THE DETAILS: Researchers from the University of Bergen in Norway and King's College in London used what they call a "unique link" between the more than 60,000 people in the HUNT study (one of the largest and most comprehensive health surveys ever performed; HUNT is a database of personal and family medical histories, clinical measurements, and biological material) and a comprehensive mortality database. Their aim? To investigate the links between anxiety and depression and death. What their depression research found was startling: The risk for death due to depression (as defined by a 14-question test) was absolutely comparable to the risk of death from smoking.
WHAT IT MEANS: Depression is as deadly as smoking. Both are known risk factors for heart disease, after all. And people who are depressed and those who smoke both tend to engage in little physical activity, another known and very serious risk factor for heart disease.
Beyond the similarities with smokers, however, people with depression may be at risk because they don't seek help, or they fail to receive help when they seek it, say the researchers. Complicating matters further, doctors may be less likely to look into physical symptoms in people with depression because they may chalk up all a patient's symptoms to depression. Hopefully, this study with change that.

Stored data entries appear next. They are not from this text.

(** *** [completeTurn] *)

Definition completeTurn (move : GameMove) (s : GameState) : option GameState :=
  let current := currentPlayer s in
  updatedBoard <- updateNotation move ;;
  hasWon <- checkWinCondition updatedBoard current ;;
  let nextPlayer := otherPlayer current in
  let s1 :=
    {| board := updatedBoard; currentPlayer := nextPlayer; gamePhase := placing;
       gameStatus := if hasWon then winOf current else playing;
       selectedLShape := None; selectedCores := []; selectedCore := None;
       corePlayer := None; hoveredPosition := hoveredPosition s;
       moveHistory := moveHistory s ++ [move];
       currentMoveIndex := currentMoveIndex s + 1;
       isNotationMode := isNotationMode s; eventLog := eventLog s;
       isHistoryMode := isHistoryMode s; historyIndex := historyIndex s;
       availableMoves := availableMoves s; convertibleStones := convertibleStones s;
       isAnimating := isAnimating s |} in
  s2 <- updateAvailableMoves s1 ;;
  s3 <- updateConvertibleStones s2 ;;
  if negb hasWon then Some (addEvent (simpleEvent turn_started nextPlayer) s3)
  else Some s3.

(** *** The initial state of the store *)

Definition initialState : GameState :=
  {| board := createEmptyBoard; currentPlayer := black; gamePhase := placing;
     gameStatus := playing; selectedLShape := None; selectedCores := [];
     selectedCore := None; corePlayer := None; hoveredPosition := None;
     moveHistory := []; currentMoveIndex := 0; isNotationMode := false;
     eventLog := []; isHistoryMode := false; historyIndex := 0;
     availableMoves := []; convertibleStones := []; isAnimating := false |}.

(** *** The actions of the store

    An action is a function from the state before to [Some] state after;
    [None] is an exception that escapes the action (the events an action has
    logged before it throws are then lost from the model). *)

Definition placeStone (pos : Position) (s : GameState) : option GameState :=
  let b := board s in
  let current := currentPlayer s in
  if negb (match gameStatus s with playing => true | _ => false end) || isHistoryMode s
  then Some s
  else
    newBoard <- writeStone b pos (conduitOf current) ;;
    let s1 := addEvent {| eventType := stone_placed; e_player := current;
                          details := Some {| d_position := Some pos; d_core := None;
                                             d_resonancePaths := None;
                                             d_convertedStones := None;
                                             d_lShape := None |} |} s in
    let move := {| moveNumber := currentMoveIndex s1 + 1; player := current;
                   moveType := place; m_position := pos;
                   previousBoard := b; currentBoard := newBoard;
                   resonanceInfo := None; lShapeInfo := None |} in
    cores <- detectCoresWithNewStone newBoard current pos ;;
    match cores with
    | core0 :: _ =>
        let s2 := addEvent {| eventType := core_formed; e_player := current;
                              details := Some {| d_position := None; d_core := Some core0;
                                                 d_resonancePaths := None;
                                                 d_convertedStones := None;
                                                 d_lShape := None |} |} s1 in
        updatedBoard <- updateNotation move ;;
        Some {| board := updatedBoard; currentPlayer := currentPlayer s2;
                gamePhase := resonating; gameStatus := gameStatus s2;
                selectedLShape := selectedLShape s2; selectedCores := cores;
                selectedCore := None; corePlayer := Some current;
                hoveredPosition := hoveredPosition s2;
                moveHistory := moveHistory s2 ++ [move];
                currentMoveIndex := currentMoveIndex s2 + 1;
                isNotationMode := isNotationMode s2; eventLog := eventLog s2;
                isHistoryMode := isHistoryMode s2; historyIndex := historyIndex s2;
                availableMoves := availableMoves s2;
                convertibleStones := convertibleStones s2;
                isAnimating := isAnimating s2 |}
    | [] => completeTurn move s1
    end.

Definition convertLShape (l : LShape) (stoneIndex : Z) (s : GameState)
  : option GameState :=
  let b := board s in
  let current := currentPlayer s in
  if negb (match gameStatus s with playing => true | _ => false end) || isHistoryMode s
  then Some s
  else
    stonePosition <- arrGet (stones l) stoneIndex ;;
    newBoard <- writeStone b stonePosition (keystoneOf current) ;;
    let move := {| moveNumber := currentMoveIndex s + 1; player := current;
                   moveType := convert; m_position := stonePosition;
                   previousBoard := b; currentBoard := newBoard;
                   resonanceInfo := None;
                   lShapeInfo := Some {| lShape := l;
                                         convertedStoneIndex := stoneIndex |} |} in
    completeTurn move s.
(** * Java syntax diagrams: rule registry, render adapter and coverage check

    A shallow embedding of the TypeScript sources

    - [src/features/grammar/java25Grammar.ts] (module [Java25]),
    - [src/features/grammar/javaGrammar.ts] (module [Java21]),
    - [src/shared/railroad/diagramToSvg.ts] (module [DiagramToSvg]),
    - [src/features/grammar/ebnfDefinitions.ts] (module [Ebnf]),
    - [src/components/RuleDiagram.tsx] (module [RuleDiagram]),
    - [src/app/App.tsx] (module [App]),
    - [scripts/check-grammar-coverage.mjs] (module [Coverage]),

    followed by the properties of the specification stated over it.  The
    package [@prantlf/railroad-diagrams] is a parameter (module [RR]).

    JavaScript strings are modelled by [string].  Every rule name and
    operator token of the grammar is ASCII, for which the byte order of
    [String.leb] is the code-unit order used by [Array.prototype.sort];
    [toLowerCase], [trim] and the regular-expression class [\s] are
    modelled on the ASCII range, and other characters are left as they
    are. *)

From Stdlib Require Import String Ascii List Bool Arith ZArith Lia DecimalString.
From Stdlib Require Import Sorting.Mergesort Sorting.Sorted Sorting.Permutation.
From Stdlib Require Import Relations.Relation_Definitions Classes.RelationClasses.
Import ListNotations.
Open Scope string_scope.
Set Warnings "-register-all".

(* ================================================================== *)
(** ** JavaScript strings                                              *)
(* ================================================================== *)

Module JsString.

In the meantime, however, here's how to both protect your health from depression and protect your health if you're currently living with depression:
1. Actively work to reduce your risk.
"Depression is a huge risk factor for heart disease," says psychologist Jeffrey Rossman, PhD, director of Life Management at Canyon Ranch in Lenox, MA, "but it's both preventable and very treatable." Here, the three most important things Rossman recommends doing to prevent depression:
1.) Stay actively involved with relationships, activities, and work that are satisfying to you;
2.) engage in at least 30 minutes of aerobic exercise at least five days a week; and
3.) eat a healthy diet, filled with whole foods rather than packaged foods, and avoid excessive alcohol consumption.
2. Seek professional help if you feel that you're seriously depressed.
Don't tell yourself that it's all in your head and not a medical condition. "Speak with your doctor or a therapist to determine the best approach to improving your mood now and preventing further depression in the future," says Rossman. Consider all treatment options. "Regular aerobic exercise and psychotherapy have each been found to be as effective as antidepressant medication for the treatment of clinical depression, with better long-term outcomes," he says.
3. Don't ignore a persistent low mood.
"Often, making changes in just one or two areas of your life—for instance, by boosting your daily activity level—is enough to significantly improve your mood and avert a real, sustained depression," Rossman says. "I recommend working with a psychotherapist to help you overcome mild to moderate depression and develop skills for long-term happiness and success."
4. Take action if you feel a friend or family member is depressed.
"Reach out and let your loved one know you care about her," says Rossman. "Ask her to seek help from a professional, be it her doctor or a psychotherapist (psychiatrist, psychologist, licensed social worker, or mental-health counselor). Let her know that help is available and that if she's willing to work at it, she can get better."